── Data section

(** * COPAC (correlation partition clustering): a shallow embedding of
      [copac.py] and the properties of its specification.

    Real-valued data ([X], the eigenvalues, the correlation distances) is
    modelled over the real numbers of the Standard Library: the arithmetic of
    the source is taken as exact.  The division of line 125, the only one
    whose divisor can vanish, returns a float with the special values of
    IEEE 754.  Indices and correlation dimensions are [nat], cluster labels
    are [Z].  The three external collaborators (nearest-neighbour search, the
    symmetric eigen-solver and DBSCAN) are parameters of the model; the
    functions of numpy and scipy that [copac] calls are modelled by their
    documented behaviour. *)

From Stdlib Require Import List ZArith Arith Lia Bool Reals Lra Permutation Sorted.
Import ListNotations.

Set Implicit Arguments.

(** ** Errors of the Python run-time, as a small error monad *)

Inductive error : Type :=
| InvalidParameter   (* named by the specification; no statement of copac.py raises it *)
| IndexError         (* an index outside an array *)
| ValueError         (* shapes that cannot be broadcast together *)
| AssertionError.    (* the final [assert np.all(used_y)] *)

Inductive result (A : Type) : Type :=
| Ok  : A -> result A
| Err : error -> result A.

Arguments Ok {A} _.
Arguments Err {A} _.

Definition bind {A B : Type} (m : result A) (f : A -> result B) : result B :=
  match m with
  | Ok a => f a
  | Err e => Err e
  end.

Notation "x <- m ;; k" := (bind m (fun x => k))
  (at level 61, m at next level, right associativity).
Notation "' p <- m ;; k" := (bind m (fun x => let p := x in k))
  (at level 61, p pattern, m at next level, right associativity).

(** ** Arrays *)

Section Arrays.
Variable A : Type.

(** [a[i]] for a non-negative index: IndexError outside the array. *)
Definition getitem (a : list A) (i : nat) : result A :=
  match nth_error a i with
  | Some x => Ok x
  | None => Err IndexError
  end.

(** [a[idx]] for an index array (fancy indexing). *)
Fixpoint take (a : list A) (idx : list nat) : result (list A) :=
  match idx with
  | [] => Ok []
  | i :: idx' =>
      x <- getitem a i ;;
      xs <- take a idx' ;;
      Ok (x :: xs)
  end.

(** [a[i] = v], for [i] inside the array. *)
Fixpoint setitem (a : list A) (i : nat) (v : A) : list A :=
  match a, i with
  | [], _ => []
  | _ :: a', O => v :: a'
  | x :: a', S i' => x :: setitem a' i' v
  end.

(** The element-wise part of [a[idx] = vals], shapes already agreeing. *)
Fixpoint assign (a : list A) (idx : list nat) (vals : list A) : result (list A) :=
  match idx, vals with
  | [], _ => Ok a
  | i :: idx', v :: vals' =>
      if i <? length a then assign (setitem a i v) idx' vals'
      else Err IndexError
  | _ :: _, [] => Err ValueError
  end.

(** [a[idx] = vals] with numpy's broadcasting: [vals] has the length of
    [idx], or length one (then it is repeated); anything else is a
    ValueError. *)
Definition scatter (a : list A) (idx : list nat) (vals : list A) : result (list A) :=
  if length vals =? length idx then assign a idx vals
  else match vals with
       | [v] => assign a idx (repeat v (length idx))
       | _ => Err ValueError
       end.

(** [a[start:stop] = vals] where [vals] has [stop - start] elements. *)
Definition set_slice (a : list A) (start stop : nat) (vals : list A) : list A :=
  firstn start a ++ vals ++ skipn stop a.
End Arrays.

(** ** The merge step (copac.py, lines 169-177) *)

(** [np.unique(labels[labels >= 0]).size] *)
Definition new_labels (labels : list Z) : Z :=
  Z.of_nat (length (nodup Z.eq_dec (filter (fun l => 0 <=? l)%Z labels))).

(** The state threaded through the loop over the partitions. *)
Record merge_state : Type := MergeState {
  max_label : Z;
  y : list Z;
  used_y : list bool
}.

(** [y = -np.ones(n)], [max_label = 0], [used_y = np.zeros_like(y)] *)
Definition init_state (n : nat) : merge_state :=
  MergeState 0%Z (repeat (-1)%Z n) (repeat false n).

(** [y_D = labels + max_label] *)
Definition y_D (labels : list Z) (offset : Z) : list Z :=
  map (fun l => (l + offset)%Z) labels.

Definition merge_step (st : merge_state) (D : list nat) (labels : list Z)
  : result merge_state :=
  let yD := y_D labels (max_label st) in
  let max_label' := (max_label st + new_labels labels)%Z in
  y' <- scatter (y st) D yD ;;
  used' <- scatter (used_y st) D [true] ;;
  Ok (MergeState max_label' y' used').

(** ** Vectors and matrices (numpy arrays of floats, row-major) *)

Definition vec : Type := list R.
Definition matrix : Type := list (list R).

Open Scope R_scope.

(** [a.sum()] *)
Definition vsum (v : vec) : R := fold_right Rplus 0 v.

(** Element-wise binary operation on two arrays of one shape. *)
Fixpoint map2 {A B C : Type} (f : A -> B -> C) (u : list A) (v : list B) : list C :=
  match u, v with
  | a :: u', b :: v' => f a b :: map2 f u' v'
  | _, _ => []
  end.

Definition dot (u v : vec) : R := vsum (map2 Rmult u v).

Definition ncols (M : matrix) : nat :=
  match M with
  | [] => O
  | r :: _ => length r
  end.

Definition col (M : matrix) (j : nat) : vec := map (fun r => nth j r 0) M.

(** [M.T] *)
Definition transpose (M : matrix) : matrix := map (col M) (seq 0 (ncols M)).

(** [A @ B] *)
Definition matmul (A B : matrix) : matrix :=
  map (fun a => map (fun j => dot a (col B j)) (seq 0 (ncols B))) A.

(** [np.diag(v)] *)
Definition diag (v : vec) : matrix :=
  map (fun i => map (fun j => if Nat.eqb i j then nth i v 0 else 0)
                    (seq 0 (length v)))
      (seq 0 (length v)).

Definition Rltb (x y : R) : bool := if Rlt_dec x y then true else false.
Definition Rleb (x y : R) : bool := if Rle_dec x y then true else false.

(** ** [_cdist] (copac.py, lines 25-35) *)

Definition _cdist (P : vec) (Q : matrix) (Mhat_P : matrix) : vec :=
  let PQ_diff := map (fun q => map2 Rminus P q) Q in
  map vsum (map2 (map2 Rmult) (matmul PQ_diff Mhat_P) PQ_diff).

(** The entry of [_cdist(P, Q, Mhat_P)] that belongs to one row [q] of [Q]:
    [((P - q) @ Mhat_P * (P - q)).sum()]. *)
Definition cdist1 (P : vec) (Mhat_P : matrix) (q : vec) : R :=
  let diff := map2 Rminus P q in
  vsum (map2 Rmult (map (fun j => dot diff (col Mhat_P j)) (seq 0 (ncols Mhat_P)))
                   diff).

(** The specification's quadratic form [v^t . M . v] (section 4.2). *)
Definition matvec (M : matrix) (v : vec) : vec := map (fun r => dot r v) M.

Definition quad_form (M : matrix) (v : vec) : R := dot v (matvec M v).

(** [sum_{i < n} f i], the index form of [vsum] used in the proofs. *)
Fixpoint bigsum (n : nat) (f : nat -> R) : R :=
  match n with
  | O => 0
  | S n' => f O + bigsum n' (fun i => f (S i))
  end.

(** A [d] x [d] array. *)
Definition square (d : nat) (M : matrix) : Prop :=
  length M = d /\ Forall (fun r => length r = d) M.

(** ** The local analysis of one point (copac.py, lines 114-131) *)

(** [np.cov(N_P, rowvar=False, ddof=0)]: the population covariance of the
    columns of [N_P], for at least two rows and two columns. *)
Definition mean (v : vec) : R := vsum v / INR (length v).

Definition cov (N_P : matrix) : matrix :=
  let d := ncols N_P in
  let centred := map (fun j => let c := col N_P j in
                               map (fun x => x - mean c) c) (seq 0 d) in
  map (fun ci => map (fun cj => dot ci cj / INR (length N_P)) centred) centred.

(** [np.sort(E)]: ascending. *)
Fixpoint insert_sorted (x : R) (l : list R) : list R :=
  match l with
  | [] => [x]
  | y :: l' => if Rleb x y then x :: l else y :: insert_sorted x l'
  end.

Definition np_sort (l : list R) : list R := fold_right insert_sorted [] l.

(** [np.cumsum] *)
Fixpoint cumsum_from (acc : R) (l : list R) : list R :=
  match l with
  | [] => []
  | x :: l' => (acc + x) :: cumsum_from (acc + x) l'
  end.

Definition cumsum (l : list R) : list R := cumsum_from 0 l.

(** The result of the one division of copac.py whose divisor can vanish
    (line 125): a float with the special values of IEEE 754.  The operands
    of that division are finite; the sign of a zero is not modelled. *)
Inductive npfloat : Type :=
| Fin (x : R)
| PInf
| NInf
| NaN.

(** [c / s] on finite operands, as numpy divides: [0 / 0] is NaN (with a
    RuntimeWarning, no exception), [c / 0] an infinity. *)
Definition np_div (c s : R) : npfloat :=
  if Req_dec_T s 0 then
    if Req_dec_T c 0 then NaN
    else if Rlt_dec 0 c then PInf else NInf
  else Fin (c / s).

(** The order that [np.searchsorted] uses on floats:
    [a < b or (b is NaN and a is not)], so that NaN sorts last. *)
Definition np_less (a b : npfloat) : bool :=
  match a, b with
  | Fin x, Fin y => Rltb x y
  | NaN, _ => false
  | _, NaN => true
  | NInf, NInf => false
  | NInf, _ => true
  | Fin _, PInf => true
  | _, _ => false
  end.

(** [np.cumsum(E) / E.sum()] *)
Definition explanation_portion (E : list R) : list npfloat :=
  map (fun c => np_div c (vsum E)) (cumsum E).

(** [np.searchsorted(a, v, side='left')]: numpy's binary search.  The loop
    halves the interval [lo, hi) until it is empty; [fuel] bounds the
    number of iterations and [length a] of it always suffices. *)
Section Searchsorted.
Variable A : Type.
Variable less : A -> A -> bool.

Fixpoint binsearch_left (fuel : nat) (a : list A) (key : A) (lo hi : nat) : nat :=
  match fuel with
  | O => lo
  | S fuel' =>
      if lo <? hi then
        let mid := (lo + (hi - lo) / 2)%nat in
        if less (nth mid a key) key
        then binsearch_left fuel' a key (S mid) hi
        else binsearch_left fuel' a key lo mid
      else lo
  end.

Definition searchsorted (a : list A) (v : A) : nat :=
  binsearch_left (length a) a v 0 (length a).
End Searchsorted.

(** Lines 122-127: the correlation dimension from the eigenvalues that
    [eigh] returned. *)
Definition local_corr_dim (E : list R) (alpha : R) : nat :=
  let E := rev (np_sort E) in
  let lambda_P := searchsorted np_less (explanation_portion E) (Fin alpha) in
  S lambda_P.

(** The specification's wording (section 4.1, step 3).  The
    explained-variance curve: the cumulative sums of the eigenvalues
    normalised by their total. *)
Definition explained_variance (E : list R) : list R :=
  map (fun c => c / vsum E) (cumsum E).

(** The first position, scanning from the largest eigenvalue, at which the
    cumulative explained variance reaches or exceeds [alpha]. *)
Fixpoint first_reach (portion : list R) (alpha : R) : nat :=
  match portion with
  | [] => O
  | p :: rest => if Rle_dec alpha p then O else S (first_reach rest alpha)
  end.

────

**Description of the task:** In the entries above, copy the lines from the one that contains "map (fun c => c / vsum E) (cumsum E)." through the last line, exactly as they appear.

**Reply to the task:**
  map (fun c => c / vsum E) (cumsum E).

(** The first position, scanning from the largest eigenvalue, at which the
    cumulative explained variance reaches or exceeds [alpha]. *)
Fixpoint first_reach (portion : list R) (alpha : R) : nat :=
  match portion with
  | [] => O
  | p :: rest => if Rle_dec alpha p then O else S (first_reach rest alpha)
  end.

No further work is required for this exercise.